What to produce
Please count how many lines below contain the word "cache" and reply with only that number.

_ _ _ _

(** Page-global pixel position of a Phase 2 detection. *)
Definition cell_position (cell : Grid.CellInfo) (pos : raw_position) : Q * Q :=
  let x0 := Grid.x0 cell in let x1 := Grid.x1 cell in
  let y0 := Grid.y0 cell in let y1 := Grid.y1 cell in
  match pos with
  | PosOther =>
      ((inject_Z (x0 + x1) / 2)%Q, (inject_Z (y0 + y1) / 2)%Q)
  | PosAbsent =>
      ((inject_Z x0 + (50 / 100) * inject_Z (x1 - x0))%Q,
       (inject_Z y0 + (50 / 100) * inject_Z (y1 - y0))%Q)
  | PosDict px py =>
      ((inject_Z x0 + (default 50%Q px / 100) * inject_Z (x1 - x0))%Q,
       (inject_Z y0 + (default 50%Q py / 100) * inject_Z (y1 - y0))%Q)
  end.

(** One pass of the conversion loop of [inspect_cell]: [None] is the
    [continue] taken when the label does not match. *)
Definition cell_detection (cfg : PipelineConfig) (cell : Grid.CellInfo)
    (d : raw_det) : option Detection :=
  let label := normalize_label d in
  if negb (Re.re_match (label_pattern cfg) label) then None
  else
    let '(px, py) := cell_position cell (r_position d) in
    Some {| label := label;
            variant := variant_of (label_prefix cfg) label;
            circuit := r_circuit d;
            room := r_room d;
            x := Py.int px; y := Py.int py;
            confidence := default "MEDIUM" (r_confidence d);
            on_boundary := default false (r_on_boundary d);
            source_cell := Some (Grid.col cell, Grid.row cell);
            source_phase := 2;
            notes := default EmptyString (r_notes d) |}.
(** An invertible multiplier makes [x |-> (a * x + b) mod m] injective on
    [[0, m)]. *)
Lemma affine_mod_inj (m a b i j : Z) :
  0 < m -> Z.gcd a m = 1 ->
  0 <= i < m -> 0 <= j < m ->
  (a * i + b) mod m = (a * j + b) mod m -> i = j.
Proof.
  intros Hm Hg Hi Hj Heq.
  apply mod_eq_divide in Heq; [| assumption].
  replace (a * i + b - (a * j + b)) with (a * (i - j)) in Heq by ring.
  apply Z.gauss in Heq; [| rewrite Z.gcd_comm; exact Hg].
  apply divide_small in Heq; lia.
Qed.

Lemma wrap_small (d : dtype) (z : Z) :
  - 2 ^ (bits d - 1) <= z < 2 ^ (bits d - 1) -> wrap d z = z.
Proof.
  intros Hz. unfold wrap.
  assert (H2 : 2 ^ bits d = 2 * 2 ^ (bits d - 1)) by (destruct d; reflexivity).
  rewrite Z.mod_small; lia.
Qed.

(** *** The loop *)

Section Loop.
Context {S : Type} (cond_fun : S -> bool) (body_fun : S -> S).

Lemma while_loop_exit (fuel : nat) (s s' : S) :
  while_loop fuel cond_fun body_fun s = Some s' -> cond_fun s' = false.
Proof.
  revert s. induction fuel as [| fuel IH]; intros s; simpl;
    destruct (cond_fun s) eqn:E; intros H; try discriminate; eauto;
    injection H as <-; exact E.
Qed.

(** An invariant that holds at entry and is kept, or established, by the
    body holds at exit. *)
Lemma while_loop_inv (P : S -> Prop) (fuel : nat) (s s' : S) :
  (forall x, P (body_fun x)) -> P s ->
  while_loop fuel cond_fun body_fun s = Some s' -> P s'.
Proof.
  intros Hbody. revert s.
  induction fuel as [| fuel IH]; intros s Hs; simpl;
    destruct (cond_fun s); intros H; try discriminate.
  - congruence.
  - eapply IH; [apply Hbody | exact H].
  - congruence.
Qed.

_ _ _ _

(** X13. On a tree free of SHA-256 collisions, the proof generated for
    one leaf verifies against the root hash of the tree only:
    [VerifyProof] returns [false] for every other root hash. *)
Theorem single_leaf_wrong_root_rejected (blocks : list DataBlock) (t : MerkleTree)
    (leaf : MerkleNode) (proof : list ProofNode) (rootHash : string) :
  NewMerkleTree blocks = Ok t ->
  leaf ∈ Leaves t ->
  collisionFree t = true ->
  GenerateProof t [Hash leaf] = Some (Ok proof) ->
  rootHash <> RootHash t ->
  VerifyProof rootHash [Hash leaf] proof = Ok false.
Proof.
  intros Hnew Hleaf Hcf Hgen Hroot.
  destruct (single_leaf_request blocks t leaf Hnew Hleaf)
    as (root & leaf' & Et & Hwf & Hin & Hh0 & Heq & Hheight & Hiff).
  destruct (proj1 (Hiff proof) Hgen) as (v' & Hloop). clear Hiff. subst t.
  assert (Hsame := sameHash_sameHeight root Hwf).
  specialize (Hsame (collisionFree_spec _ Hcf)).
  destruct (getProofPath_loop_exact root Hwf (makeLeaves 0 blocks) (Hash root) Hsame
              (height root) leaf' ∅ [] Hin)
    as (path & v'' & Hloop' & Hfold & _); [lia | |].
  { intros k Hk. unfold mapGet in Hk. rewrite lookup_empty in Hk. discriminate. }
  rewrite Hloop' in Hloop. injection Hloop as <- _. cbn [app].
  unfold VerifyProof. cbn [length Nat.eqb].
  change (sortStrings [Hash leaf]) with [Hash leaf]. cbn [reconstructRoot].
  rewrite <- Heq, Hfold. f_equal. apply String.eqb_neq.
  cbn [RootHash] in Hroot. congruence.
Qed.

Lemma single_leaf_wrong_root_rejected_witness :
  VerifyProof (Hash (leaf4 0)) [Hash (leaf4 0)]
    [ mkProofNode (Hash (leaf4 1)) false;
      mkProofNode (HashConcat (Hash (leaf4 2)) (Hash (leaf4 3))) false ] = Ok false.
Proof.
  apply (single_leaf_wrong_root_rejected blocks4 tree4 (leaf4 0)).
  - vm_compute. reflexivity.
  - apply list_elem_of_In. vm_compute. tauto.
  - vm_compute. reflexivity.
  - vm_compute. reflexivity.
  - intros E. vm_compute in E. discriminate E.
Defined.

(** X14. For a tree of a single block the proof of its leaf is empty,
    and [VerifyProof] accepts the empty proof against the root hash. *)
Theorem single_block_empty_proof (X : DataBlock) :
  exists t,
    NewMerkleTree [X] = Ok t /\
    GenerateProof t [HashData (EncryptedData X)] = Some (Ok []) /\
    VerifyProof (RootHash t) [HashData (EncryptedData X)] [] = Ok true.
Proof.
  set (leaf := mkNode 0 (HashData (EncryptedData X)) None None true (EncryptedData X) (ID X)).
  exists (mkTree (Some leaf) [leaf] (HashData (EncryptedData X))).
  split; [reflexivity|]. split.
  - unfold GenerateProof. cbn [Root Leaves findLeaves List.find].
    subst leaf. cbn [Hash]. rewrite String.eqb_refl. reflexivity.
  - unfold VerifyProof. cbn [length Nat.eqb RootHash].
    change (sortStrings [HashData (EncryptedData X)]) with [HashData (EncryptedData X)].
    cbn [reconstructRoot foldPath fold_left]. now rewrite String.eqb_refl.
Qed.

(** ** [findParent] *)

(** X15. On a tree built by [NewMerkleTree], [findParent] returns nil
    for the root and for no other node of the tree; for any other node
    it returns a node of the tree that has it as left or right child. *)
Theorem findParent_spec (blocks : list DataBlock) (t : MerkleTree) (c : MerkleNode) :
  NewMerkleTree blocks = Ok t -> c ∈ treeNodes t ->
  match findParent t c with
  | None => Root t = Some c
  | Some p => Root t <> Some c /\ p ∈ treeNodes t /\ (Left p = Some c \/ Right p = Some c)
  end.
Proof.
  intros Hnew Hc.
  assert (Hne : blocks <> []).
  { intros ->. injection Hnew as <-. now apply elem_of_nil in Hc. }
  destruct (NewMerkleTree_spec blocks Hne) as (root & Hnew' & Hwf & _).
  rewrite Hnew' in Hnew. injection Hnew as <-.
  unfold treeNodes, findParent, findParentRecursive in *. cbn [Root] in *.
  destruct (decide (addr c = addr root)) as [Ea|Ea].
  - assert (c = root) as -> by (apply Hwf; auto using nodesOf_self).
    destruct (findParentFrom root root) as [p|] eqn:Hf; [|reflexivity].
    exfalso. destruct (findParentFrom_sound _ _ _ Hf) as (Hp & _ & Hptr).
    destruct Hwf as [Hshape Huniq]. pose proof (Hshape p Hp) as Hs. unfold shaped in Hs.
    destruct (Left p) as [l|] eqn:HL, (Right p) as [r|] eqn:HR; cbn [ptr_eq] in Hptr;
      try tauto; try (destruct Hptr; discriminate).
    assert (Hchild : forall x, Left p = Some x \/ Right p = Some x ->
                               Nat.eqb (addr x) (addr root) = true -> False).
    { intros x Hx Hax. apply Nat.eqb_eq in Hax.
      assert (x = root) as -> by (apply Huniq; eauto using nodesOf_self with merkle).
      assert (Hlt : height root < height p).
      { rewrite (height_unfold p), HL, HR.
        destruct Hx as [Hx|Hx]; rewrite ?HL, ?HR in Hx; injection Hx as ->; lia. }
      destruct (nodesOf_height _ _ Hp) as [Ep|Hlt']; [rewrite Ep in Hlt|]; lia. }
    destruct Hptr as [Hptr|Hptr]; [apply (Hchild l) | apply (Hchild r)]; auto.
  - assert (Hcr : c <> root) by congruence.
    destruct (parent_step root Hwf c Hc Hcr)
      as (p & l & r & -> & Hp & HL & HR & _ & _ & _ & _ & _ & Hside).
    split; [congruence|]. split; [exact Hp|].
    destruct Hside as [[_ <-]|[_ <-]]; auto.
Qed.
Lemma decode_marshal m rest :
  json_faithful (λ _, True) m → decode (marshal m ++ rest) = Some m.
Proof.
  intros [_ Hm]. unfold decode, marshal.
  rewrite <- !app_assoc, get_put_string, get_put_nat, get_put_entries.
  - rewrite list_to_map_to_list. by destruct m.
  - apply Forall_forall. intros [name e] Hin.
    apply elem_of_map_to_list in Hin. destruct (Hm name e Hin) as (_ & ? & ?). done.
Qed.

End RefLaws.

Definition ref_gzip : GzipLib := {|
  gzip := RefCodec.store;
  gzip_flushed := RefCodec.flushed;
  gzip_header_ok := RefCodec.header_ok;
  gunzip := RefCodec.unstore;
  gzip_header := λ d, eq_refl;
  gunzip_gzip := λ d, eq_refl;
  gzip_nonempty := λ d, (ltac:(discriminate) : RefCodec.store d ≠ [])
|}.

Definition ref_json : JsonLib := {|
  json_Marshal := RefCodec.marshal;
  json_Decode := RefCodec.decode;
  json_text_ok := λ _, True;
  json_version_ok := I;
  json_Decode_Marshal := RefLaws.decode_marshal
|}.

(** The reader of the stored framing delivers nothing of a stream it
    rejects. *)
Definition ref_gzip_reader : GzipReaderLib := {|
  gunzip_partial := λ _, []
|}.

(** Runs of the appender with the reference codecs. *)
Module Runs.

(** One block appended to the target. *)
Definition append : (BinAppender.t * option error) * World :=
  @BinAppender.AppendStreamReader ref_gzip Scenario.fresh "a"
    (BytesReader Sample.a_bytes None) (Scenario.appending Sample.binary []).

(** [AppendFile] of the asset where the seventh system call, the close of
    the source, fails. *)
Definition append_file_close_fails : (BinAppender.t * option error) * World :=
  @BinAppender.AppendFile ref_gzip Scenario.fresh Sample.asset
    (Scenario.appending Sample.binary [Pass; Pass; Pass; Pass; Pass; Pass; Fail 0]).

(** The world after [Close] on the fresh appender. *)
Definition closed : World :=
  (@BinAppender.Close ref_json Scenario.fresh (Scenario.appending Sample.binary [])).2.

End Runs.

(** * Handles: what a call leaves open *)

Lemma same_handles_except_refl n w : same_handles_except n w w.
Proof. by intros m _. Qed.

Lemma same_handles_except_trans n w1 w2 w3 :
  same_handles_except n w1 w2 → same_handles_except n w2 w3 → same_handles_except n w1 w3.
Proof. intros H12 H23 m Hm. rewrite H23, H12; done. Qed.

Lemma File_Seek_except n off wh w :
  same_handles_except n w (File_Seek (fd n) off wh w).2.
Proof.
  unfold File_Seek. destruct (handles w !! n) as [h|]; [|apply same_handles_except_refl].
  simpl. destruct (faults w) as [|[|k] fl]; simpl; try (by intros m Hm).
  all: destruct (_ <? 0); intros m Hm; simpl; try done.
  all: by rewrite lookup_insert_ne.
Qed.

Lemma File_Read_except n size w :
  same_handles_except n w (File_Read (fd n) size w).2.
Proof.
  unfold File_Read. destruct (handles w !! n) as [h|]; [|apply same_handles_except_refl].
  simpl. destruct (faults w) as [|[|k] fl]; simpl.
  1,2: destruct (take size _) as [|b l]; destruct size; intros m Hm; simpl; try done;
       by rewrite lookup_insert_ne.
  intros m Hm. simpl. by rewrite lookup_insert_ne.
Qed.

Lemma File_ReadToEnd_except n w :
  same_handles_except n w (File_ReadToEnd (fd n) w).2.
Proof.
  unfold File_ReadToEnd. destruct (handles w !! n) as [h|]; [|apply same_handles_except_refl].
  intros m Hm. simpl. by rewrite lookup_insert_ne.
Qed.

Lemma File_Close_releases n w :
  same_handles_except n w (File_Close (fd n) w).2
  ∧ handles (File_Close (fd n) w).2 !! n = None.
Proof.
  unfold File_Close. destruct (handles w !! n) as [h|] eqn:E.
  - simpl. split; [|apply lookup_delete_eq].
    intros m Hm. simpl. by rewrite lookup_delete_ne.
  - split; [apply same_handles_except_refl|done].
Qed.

_ _ _ _

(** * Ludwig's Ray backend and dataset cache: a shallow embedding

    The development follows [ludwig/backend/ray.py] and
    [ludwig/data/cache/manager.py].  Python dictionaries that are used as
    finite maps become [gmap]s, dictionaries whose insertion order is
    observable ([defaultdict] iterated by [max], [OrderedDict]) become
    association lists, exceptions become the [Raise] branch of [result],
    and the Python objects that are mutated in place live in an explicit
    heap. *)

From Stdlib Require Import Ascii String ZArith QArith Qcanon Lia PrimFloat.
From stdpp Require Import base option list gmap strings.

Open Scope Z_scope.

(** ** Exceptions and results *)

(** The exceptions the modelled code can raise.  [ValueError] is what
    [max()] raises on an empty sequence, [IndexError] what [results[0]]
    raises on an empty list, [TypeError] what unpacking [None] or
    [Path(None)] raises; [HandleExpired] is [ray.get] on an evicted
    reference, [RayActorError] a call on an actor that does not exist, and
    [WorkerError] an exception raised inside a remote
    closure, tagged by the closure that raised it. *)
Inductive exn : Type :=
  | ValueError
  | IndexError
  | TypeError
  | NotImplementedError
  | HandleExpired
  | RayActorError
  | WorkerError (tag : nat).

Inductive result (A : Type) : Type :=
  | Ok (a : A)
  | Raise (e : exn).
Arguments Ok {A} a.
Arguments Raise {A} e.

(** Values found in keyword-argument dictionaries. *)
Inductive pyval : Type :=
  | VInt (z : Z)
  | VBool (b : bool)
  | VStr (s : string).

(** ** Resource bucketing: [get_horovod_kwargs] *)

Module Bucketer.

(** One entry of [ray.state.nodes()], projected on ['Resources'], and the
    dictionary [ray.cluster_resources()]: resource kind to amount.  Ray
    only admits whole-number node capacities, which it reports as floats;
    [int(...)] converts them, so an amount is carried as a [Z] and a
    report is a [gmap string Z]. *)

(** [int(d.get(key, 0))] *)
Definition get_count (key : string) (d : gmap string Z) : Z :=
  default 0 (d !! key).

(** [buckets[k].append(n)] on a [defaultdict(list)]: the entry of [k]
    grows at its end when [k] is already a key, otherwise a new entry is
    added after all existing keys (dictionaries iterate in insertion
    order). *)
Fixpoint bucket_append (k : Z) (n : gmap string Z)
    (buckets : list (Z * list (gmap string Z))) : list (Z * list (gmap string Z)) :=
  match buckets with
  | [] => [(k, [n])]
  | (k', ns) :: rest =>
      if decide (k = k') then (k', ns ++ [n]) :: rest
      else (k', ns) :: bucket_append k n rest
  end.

_ _ _ _

Response for this exercise
2